• **What is required**
Within the data that follows, set down exactly the lines from the one containing "split; [now apply get_inserted|]." through the one containing "files w !! skillMdPath skillPath", both ends included.

• **Provided data**
(* ===== verification/RaftSetup.v ===== *)
(** * Setting up the tests of Raft and of the replicated state machine

    Models the rest of [src/src/kvraft1/rsm/test.go] (making a test and its
    servers, cutting the leader off and connecting it again) and of
    [src/src/raft1/test.go] (restarting a server, finishing a test), over the
    configuration of [Config] and the groups of [Groups]. *)

From S2P Require Import Prelude LabRpc Persister Group Groups Raft Clnts Rsm Annotation Config RaftTest.

Module RaftSetup.
Import LabRpc(Network).
(** [inject]; [uuid4] is what [str(uuid.uuid4())] gives and [now] the
    time stamp of the new object. The result is the object and the state
    of the backend after [write]. *)
Definition inject (self : Hypnotizer) (uuid4 now : str)
    (fact : str) (priority : priority_arg) (category : option str)
    (metadata : option dict) (st : Store) : HypnotizedFact * Store :=
  let priority_value :=
    match priority with
    | Tier name =>
        match PRIORITY_LEVELS (lower unicode_lower name) with
        | Some x => x
        | None => default_priority self
        end
    | Number x => py_max 0 (py_min 1 x)
    end in
  let hypnotized :=
    mkFact uuid4 (strip fact) priority_value category
      (match metadata with Some (_ :: _ as d) => d | _ => [] end) now in
  (hypnotized, write hypnotized st).

(** [recall] *)
Definition recall (clk : clock) (query : option str)
    (category : option str) (min_priority : float) (st : Store)
    : outcome (list HypnotizedFact) :=
  facts <- read_all clk st ;;
  let facts :=
    match category with
    | Some c =>
        filter (fun f => match core.category f with
                         | Some c' => str_eqb c' c
                         | None => false
                         end) facts
    | None => facts
    end in
  let facts :=
    if PrimFloat.ltb 0 min_priority
    then filter (fun f => PrimFloat.leb min_priority (core.priority f)) facts
    else facts in
  let facts :=
    match query with
    | Some q =>
        let query_lower := lower unicode_lower q in
        filter (fun f => contains (lower unicode_lower (core.fact f))
                           query_lower) facts
    | None => facts
    end in
  Ok (sort_by_priority list_sort facts).
Lemma bubble_step_inv l0 l (b k : nat) x y :
  l !! k = Some x → l !! S k = Some y → (S k < b)%nat →
  l ≡ₚ l0 → settled_from b l → max_at k l →
  let l' := if py_gt x y then <[S k := x]> (<[k := y]> l) else l in
  l' ≡ₚ l0 ∧ settled_from b l' ∧ max_at (S k) l'.
Proof.
  intros Hx Hy Hk Hperm Hset Hmax. destruct (py_gt x y) eqn:Hgt; simpl.
  - split_and!.
    + by rewrite swap_perm.
    + intros p q a c Hpq Hq. rewrite !(lookup_swap _ _ _ _ _ _ Hx Hy).
      unfold swap_idx. repeat case_decide; subst; try lia;
        intros Ha Hc; refine (Hset _ _ _ _ _ _ Ha Hc); lia.
    + intros p a c Hp. rewrite !(lookup_swap _ _ _ _ _ _ Hx Hy).
      unfold swap_idx. repeat case_decide; subst; try lia.
      * intros ? ?; simplify_eq. by apply py_gt_le.
      * intros Ha Hc; simplify_eq. refine (Hmax _ _ _ _ Ha Hx); lia.
  - split_and!; [done..|].
    intros p a c Hp Ha Hc. simplify_eq.
    destruct (decide (p = k)) as [->|]; simplify_eq.
    + by apply py_not_gt_le.
    + eapply py_le_trans; [|by apply py_not_gt_le].
      refine (Hmax _ _ _ _ Ha Hx); lia.
Qed.

Lemma bubble_pass_runs arr l0 l (i : nat) :
  (i < length l0)%nat → l ≡ₚ l0 → settled_from (length l0 - i) l →
  ∃ l' t,
    runs (for_in (range 0 (Z.of_nat (length l0) - Z.of_nat i - 1))
            (fun j _ => bubble_step arr j) ()) arr l () l' t
    ∧ l' ≡ₚ l0 ∧ settled_from (length l0 - S i) l'.
Proof.
  intros Hi Hperm Hset.
  destruct (runs_for_in
    (fun k (_ : ()) l' _ =>
       l' ≡ₚ l0 ∧ settled_from (length l0 - i) l' ∧ max_at k l')
    arr (range 0 (Z.of_nat (length l0) - Z.of_nat i - 1))
    (fun j _ => bubble_step arr j) () l) as ([] & l' & t & Hrun & Hp & Hs & Hm).
  - split_and!; [done..|]. intros p ?? Hp. lia.
  - intros k j [] l1 t1 [-> Hk]%range_lookup (Hp1 & Hs1 & Hm1).
    assert (length l1 = length l0) as Hlen by (by apply Permutation_length).
    destruct (lookup_lt_is_Some_2 l1 k) as [x Hx]; [lia|].
    destruct (lookup_lt_is_Some_2 l1 (S k)) as [y Hy]; [lia|].
    eexists (), _, _. split.
    + rewrite Z.add_0_l. by apply (bubble_step_runs arr l1 0 k x y).
    + eapply bubble_step_inv; try eassumption. lia.
  - exists l', t. split_and!; [done..|].
    rewrite range_length in Hm.
    intros p q x y Hpq Hq Hx Hy.
    destruct (decide (length l0 - i ≤ q)%nat); [by eapply Hs|].
    replace q with (Z.to_nat (Z.of_nat (length l0) - Z.of_nat i - 1 - 0)) in *
      by lia.
    by eapply Hm.
Qed.
(** Rows outside the blocks of a list of block launches keep their
    values, and the vector keeps its length. *)
Lemma block_launches_frame (A : SparseMatrix R)
    (step : list R -> nat -> list R) (G : nat -> list R -> nat -> R)
    (blocks : list nat) :
  valid_layout A ->
  (forall i y, i ∈ blocks -> (localNumberOfRows A <= length y)%nat ->
     step y i = block_map (block_lo A i) (block_len A i) (G i) y) ->
  (forall i, i ∈ blocks -> (i < Z.to_nat (nblocks A))%nat) ->
  forall y, (localNumberOfRows A <= length y)%nat ->
    length (fold_left step blocks y) = length y
    /\ forall c, (localNumberOfRows A <= c)%nat ->
         fold_left step blocks y !!! c = y !!! c.
Proof.
  intros Hlayout Hstep Hlt.
  induction blocks as [|i blocks IH]; intros y Hlen; cbn [fold_left].
  - split; [reflexivity | intros; reflexivity].
  - pose proof (block_end_le A Hlayout i (Hlt i ltac:(left))) as Hend.
    rewrite (Hstep i y ltac:(left) Hlen).
    destruct (IH (fun j z Hj => Hstep j z ltac:(right; exact Hj))
                 (fun j Hj => Hlt j ltac:(right; exact Hj))
                 (block_map (block_lo A i) (block_len A i) (G i) y)
                 ltac:(rewrite block_map_length; exact Hlen)) as [L F].
    split; [rewrite L; apply block_map_length |].
    intros c Hc. rewrite (F c Hc).
    rewrite block_map_lookup by lia. rewrite decide_False by lia. reflexivity.
Qed.

(** X10.  Under a valid block layout [ComputeSYMGSZeroGuess] keeps the
    length of [x] and writes only the rows [0 .. m): the ghost entries
    of [x] are as they were; the same holds for [ComputeSYMGS] in a run on
    one process. *)
Theorem symgs_writes_local_rows (A : SparseMatrix R) (r x : list R)
    (exchange : list R -> list R -> list R) (c : nat) :
  valid_layout A ->
  (localNumberOfRows A <= length x)%nat ->
  (localNumberOfRows A <= c)%nat ->
  (length (ComputeSYMGSZeroGuess A r x) = length x
   /\ ComputeSYMGSZeroGuess A r x !!! c = x !!! c)
  /\ (geom_size A <= 1 ->
      length (ComputeSYMGS exchange A r x) = length x
      /\ ComputeSYMGS exchange A r x !!! c = x !!! c).
Proof.
  intros Hlayout Hlen Hc.
  pose proof (layout_nblocks A Hlayout) as Hnb.
  pose proof (layout_sizes A Hlayout 0%nat ltac:(lia)) as Hs0.
  pose proof (block_end_le A Hlayout 0%nat ltac:(lia)) as Hend0.
  pose proof (block_lo_0 A Hlayout) as Hlo0.
  assert (Hfw : forall i, i ∈ forward_blocks A -> (i < Z.to_nat (nblocks A))%nat).
  { intros i Hi. unfold forward_blocks in Hi. apply elem_of_seq in Hi. lia. }
  assert (Hbw : forall i, i ∈ backward_blocks A -> (i < Z.to_nat (nblocks A))%nat).
  { intros i Hi. unfold backward_blocks in Hi. apply elem_of_rev, elem_of_seq in Hi.
    destruct (layout_ublocks A Hlayout) as [E|E]; rewrite E in Hi; lia. }
  split.
  - unfold ComputeSYMGSZeroGuess, zero_guess_backward, zero_guess_forward.
    rewrite kernel_pointwise_mult_block by (try apply grid1d_ge; lia).
    fold (block_len A 0). set (x1 := block_map 0 (block_len A 0) _ x).
    assert (L1 : length x1 = length x) by apply block_map_length.
    assert (F1 : x1 !!! c = x !!! c).
    { unfold x1. rewrite block_map_lookup by lia. rewrite decide_False by lia.
      reflexivity. }
    destruct (block_launches_frame A
                (fun y i =>
                   kernel_forward_sweep_0 (grid1d (sizes A !!! i) 1024)
                     (localNumberOfRows A) (sizes A !!! i) (offsets A !!! i)
                     (ell_width A) (ell_col_ind A) (ell_val A) (diag_idx A) r y)
                (fun i => forward_value_0 (localNumberOfRows A) (offsets A !!! i)
                            (ell_col_ind A) (ell_val A) (diag_idx A) r)
                (forward_blocks A) Hlayout
                ltac:(intros i y Hi _; apply kernel_forward_sweep_0_block;
                      [apply (layout_sizes A Hlayout), Hfw, Hi
                      | apply layout_offset_nonneg; [exact Hlayout |];
                        specialize (Hfw i Hi); lia
                      | apply grid1d_ge;
                        [apply (layout_sizes A Hlayout), Hfw, Hi | lia]])
                Hfw x1 ltac:(lia)) as [L2 F2].
    set (x2 := fold_left _ (forward_blocks A) x1) in *.
    destruct (block_launches_frame A
                (fun y i =>
                   kernel_backward_sweep_0 (grid1d (sizes A !!! i) 1024)
                     (localNumberOfRows A) (sizes A !!! i) (offsets A !!! i)
                     (ell_width A) (ell_col_ind A) (ell_val A) (diag_idx A) y)
                (fun i => backward_value_0 (localNumberOfRows A) (offsets A !!! i)
                            (ell_width A) (ell_col_ind A) (ell_val A) (diag_idx A))
                (backward_blocks A) Hlayout
                ltac:(intros i y Hi _; apply kernel_backward_sweep_0_block;
                      [apply (layout_sizes A Hlayout), Hbw, Hi
                      | apply layout_offset_nonneg; [exact Hlayout |];
                        specialize (Hbw i Hi); lia
                      | apply grid1d_ge;
                        [apply (layout_sizes A Hlayout), Hbw, Hi | lia]])
                Hbw x2 ltac:(lia)) as [L3 F3].
    split; [lia |]. rewrite (F3 c Hc), (F2 c Hc). exact F1.
  - intros Hsingle. unfold ComputeSYMGS.
    destruct (Z.ltb_spec 1 (geom_size A)) as [Hmpi|_]; [lia |].
    rewrite kernel_symgs_interior_block by (try apply grid1d_ge; lia).
    fold (block_len A 0). set (x1 := block_map 0 (block_len A 0) _ x).
    assert (L1 : length x1 = length x) by apply block_map_length.
    assert (F1 : x1 !!! c = x !!! c).
    { unfold x1. rewrite block_map_lookup by lia. rewrite decide_False by lia.
      reflexivity. }
    assert (Hsw : forall i y, (i < Z.to_nat (nblocks A))%nat ->
              sweep_block A r y i
              = block_map (block_lo A i) (block_len A i)
                  (fun y0 row =>
                     sweep_value (localNumberOfRows A) (localNumberOfColumns A)
                       (ell_width A) (ell_col_ind A) (ell_val A) (inv_diag A) r y0 row)
                  y).
    { intros i y Hi. unfold sweep_block. apply kernel_symgs_sweep_block.
      - apply (layout_sizes A Hlayout), Hi.
      - apply layout_offset_nonneg; [exact Hlayout | lia].
      - apply grid1d_ge; [apply (layout_sizes A Hlayout), Hi | lia]. }
    destruct (block_launches_frame A (sweep_block A r) _ (forward_blocks A) Hlayout
                (fun i y Hi _ => Hsw i y (Hfw i Hi)) Hfw x1 ltac:(lia)) as [L2 F2].
    set (x2 := fold_left _ (forward_blocks A) x1) in *.
    destruct (block_launches_frame A (sweep_block A r) _ (backward_blocks A) Hlayout
                (fun i y Hi _ => Hsw i y (Hbw i Hi)) Hbw x2 ltac:(lia)) as [L3 F3].
    split; [lia |]. rewrite (F3 c Hc), (F2 c Hc). exact F1.
Qed.
End SweepFacts.
(** *** The limits of the interpreter

    A decoder with limits raises the error of a limit or does what the
    decoder without limits does. *)
Lemma limits_agree allow digits f :
  (forall depth s,
      (exists e, scan_once allow digits f depth s = Fail e)
      \/ scan_once allow digits f depth s
         = read_value allow f s)
  /\ (forall depth s acc,
        (exists e, parse_pairs allow digits f depth s acc = Fail e)
        \/ parse_pairs allow digits f depth s acc
           = read_pairs allow f s acc)
  /\ (forall depth s acc,
        (exists e, parse_items allow digits f depth s acc = Fail e)
        \/ parse_items allow digits f depth s acc
           = read_items allow f s acc).
Proof.
  induction f as [| f (IHv & IHp & IHi)].
  - repeat split; intros; right; reflexivity.
  - split; [| split].
    + intros depth s. rewrite !scan_once_S.
      destruct s as [| c r]; [right; reflexivity |]. cbv beta iota.
      destruct (c =? 34); [right; reflexivity |].
      destruct (c =? 123).
      { change (enter Unlimited) with (Some Unlimited). cbv beta iota.
        destruct (enter depth) as [inner |]; [| left; eexists; reflexivity].
        destruct (skip_ws r) as [| c' r']; [right; reflexivity |].
        destruct (c' =? 125); [right; reflexivity |].
        destruct (IHp inner (c' :: r') []) as [[e He] | He]; rewrite He.
        - left. eexists. reflexivity.
        - right. reflexivity. }
      destruct (c =? 91).
      { change (enter Unlimited) with (Some Unlimited). cbv beta iota.
        destruct (enter depth) as [inner |]; [| left; eexists; reflexivity].
        destruct (skip_ws r) as [| c' r']; [right; reflexivity |].
        destruct (c' =? 93); [right; reflexivity |].
        destruct (IHi inner (c' :: r') []) as [[e He] | He]; rewrite He.
        - left. eexists. reflexivity.
        - right. reflexivity. }
      destruct (match_constant allow (c :: r)) as [[v rest] |];
        [right; reflexivity |].
      destruct (match_number (c :: r)) as [[v rest] |];
        [| right; reflexivity].
      change (int_conversion_error Unlimited v) with (@None pyexc).
      cbv beta iota.
      destruct (int_conversion_error digits v);
        [left; eexists; reflexivity | right; reflexivity].
    + intros depth s acc. rewrite !parse_pairs_S.
      destruct s as [| c r]; [right; reflexivity |]. cbv beta iota.
      destruct (c =? 34); [| right; reflexivity].
      destruct (scanstring (List.length (c :: r)) r) as [key s1 | | |];
        try (right; reflexivity).
      destruct (skip_ws s1) as [| c1 r1]; [right; reflexivity |].
      destruct (c1 =? 58); [| right; reflexivity].
      destruct (IHv depth (skip_ws r1)) as [[e He] | He]; rewrite He;
        [left; eexists; reflexivity |].
      destruct (read_value allow f (skip_ws r1))
        as [v s2 | | |]; try (right; reflexivity).
      cbv beta iota zeta.
      destruct (skip_ws s2) as [| c2 r2]; [right; reflexivity |].
      destruct (c2 =? 125); [right; reflexivity |].
      destruct (c2 =? 44); [| right; reflexivity].
      apply IHp.
    + intros depth s acc. rewrite !parse_items_S.
      destruct (IHv depth s) as [[e He] | He]; rewrite He;
        [left; eexists; reflexivity |].
      destruct (read_value allow f s)
        as [v s1 | | |]; try (right; reflexivity).
      cbv beta iota zeta.
      destruct (skip_ws s1) as [| c1 r1]; [right; reflexivity |].
      destruct (c1 =? 93); [right; reflexivity |].
      destruct (c1 =? 44); [| right; reflexivity].
      apply IHi.
Qed.
(** C9 as stated, that each row holds exactly the fields of its record,
    fails on the table of [Fixture.extracted]: the long recording's
    record holds the integer 2 under [motif_0] and its row the float 2;
    the short recording's record holds [null] there and its row is
    missing the cell. *)
Lemma consolidate_stores_motifs_as_floats :
  let files := FS.rglob (String.eqb "metadata.json")
                 (consolidate_src Fixture.ROOT "motif") (fs Fixture.extracted) in
  let run := consolidate Fixture.ROOT "motif" "motif-consolidated" Fixture.extracted in
  Forall2 (fun f d => FS.get f (fs Fixture.extracted) = Ok (Text (JObj d)))
    files Fixture.found /\
  exists t long short,
    fst run = Ok tt /\
    FS.get (consolidate_dst Fixture.ROOT "motif-consolidated") (fs (snd run)) =
      Ok (Parquet t) /\
    Fixture.found !! 0%nat = Some long /\
    Dict.get "motif_0" long = Some (JInt 2) /\
    Frame.field t 0 "motif_0" = Some (JFloat (2 # 1)) /\
    Fixture.found !! 1%nat = Some short /\
    Dict.get "motif_0" short = Some JNull /\
    Frame.field t 1 "motif_0" = None /\
    ~ (forall i d, Fixture.found !! i = Some d ->
         forall k, Frame.field t i k = Dict.get k d).
Proof.
  split; [vm_compute; repeat constructor|].
  do 3 eexists.
  do 8 (split; [vm_compute; reflexivity|]).
  intros H.
  assert (Fixture.found !! 0%nat = Some
    [("source_name", JStr "train_audio/afrsil1/XC2.ogg");
         ("cens_sample_rate", JInt 10); ("matrix_profile_window", JInt 10);
         ("sample_rate", JInt 10); ("duration_cens", JInt 52);
         ("duration_samples", JInt 51); ("duration_seconds", JFloat (510 # 100));
         ("motif_0", JInt 2); ("motif_1", JInt 12)]) as E by (vm_compute; reflexivity).
  pose proof (H _ _ E "motif_0") as H'.
  vm_compute in H'. discriminate.
Qed.

(** C9. When every [metadata.json] found holds a record as [write]
    leaves it and the table can be written, [consolidate] returns and
    the table on disk has one row per file found and the nine keys as
    columns. Row [i] holds what the record of file [i] holds under every
    key but the two motif fields, and under a motif field too unless
    the records found hold an integer there in one and [null] in
    another; under such a key the row holds the float of the record's
    integer, and is missing the cell where the record holds [null]. *)
Theorem consolidate_rows_match_up_to_typing
    (ROOT : list string) (input output : string) (st : state)
    (ds : list (list (string * json))) :
  let files :=
    FS.rglob (String.eqb "metadata.json") (consolidate_src ROOT input) (fs st) in
  let dst := consolidate_dst ROOT output in
  files <> [] ->
  Forall2 (fun f d => FS.get f (fs st) = Ok (Text (JObj d))) files ds ->
  Forall written_record ds ->
  FS.is_dir (fs st) (removelast dst) = true ->
  FS.is_dir (fs st) dst = false ->
  exists t st',
    consolidate ROOT input output st = (Ok tt, st') /\
    FS.get dst (fs st') = Ok (Parquet t) /\
    length (rows t) = length files /\
    columns t = metadata_keys /\
    forall i d, ds !! i = Some d ->
      (forall k, k <> "motif_0" -> k <> "motif_1" ->
         Frame.field t i k = Dict.get k d) /\
      (forall k, mixes_int_and_null k ds = false ->
         Frame.field t i k = Dict.get k d) /\
      (forall k, mixes_int_and_null k ds = true ->
         (Dict.get k d = Some JNull -> Frame.field t i k = None) /\
         (forall n, Dict.get k d = Some (JInt n) ->
            Frame.field t i k = Some (JFloat (inject_Z n)))).
Proof.
  intros files dst Hne Hread Hall Hparent Hdst.
  destruct (consolidate_records ROOT st input output ds Hne Hread Hparent Hdst)
    as (t & Ht & Hrun).
  destruct (DataFrame_total ds) as (t' & Ht' & Hlen & Hcols).
  assert (t' = t) as -> by congruence.
  assert (length files = length ds) as Hfiles by (eapply Forall2_length; eauto).
  assert (ds <> []) as Hds.
  { intros ->. destruct files; [congruence|discriminate]. }
  exists t. eexists. split; [exact Hrun|]. cbn [fs].
  split; [now apply get_inserted|].
  split; [congruence|].
  split; [rewrite Hcols; now apply written_columns|].
  intros i d Hi. repeat split.
  - intros k H0 H1.
    now rewrite (written_field ds t i d k Hall Ht Hi), mixes_only_motifs.
  - intros k Hk. now rewrite (written_field ds t i d k Hall Ht Hi), Hk.
  - intros Hnull. now rewrite (written_field ds t i d k Hall Ht Hi), H, Hnull.
  - intros n Hn. now rewrite (written_field ds t i d k Hall Ht Hi), H, Hn.
Qed.
(** X15.  A skill made by [initSkill] validates.  When the name is well
    formed and the manifest of a skill directory holds what [initSkill]
    writes for that name, [validateSkill] answers [valid: true] with
    "Skill is valid!". *)
Theorem scaffolded_skill_validates `{HostApi} `{ScaffoldApi}
    skillName skillPath w :
  name_well_formed skillName →
  files w !! skillMdPath skillPath
  = Some (RegularFile (skillContent skillName)) →
  validateSkill skillPath w
  = (Fulfilled (Result true (js "Skill is valid!")), w).
Proof.
  intros Hname Hfile. rewrite (validateSkill_readable _ _ _ Hfile).
  do 2 f_equal.
  pose proof Hname as [[_ Hchars] _].
  rewrite skillContent_frontmatter;
    [|apply (name_char_plain _ _ Hchars); unfold name_char, LF; lia..].
  rewrite (trim_name _ Hchars), (unquote_name _ Hchars).
  apply new_skill_frontmatter_valid in Hname as Hvalid.
  pose proof Hvalid as Hmessage.
  apply check_frontmatter_valid_message in Hmessage.
  destruct (check_frontmatter _) as [v m]. cbn in Hvalid, Hmessage.
  by subst.
Qed.

Lemma scaffolded_skill_validates_witness :
  validateSkill (js "/skills/demo")
    (skill_world (skillContent (js "pdf-2-text")))
  = (Fulfilled (Result true (js "Skill is valid!")),
     skill_world (skillContent (js "pdf-2-text"))).
Proof.
  apply (scaffolded_skill_validates (js "pdf-2-text")).
  - apply name_rules_spec. vm_compute. repeat split; lia.
  - vm_compute. reflexivity.
Defined.

(** *** Running the scaffolder *)

Lemma task_bind_perform {B} s call (k : unit → Task B) d :
  task_bind (perform s call) k d
  = match call (entries d) with
    | (None, fs') => k tt (Disk fs' (journal d ++ [s]))
    | (Some e, fs') => (Rejected e, Disk fs' (journal d ++ [s]))
    end.
Proof. unfold task_bind, perform. by destruct (call (entries d)) as [[e|] fs']. Qed.

Lemma task_bind_record {B} s (k : unit → Task B) d :
  task_bind (record s) k d = k tt (Disk (entries d) (journal d ++ [s])).
Proof. reflexivity. Qed.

• **Problem solution**
  split; [now apply get_inserted|].
  split; [congruence|].
  split; [rewrite Hcols; now apply written_columns|].
  intros i d Hi. repeat split.
  - intros k H0 H1.
    now rewrite (written_field ds t i d k Hall Ht Hi), mixes_only_motifs.
  - intros k Hk. now rewrite (written_field ds t i d k Hall Ht Hi), Hk.
  - intros Hnull. now rewrite (written_field ds t i d k Hall Ht Hi), H, Hnull.
  - intros n Hn. now rewrite (written_field ds t i d k Hall Ht Hi), H, Hn.
Qed.
(** X15.  A skill made by [initSkill] validates.  When the name is well
    formed and the manifest of a skill directory holds what [initSkill]
    writes for that name, [validateSkill] answers [valid: true] with
    "Skill is valid!". *)
Theorem scaffolded_skill_validates `{HostApi} `{ScaffoldApi}
    skillName skillPath w :
  name_well_formed skillName →
  files w !! skillMdPath skillPath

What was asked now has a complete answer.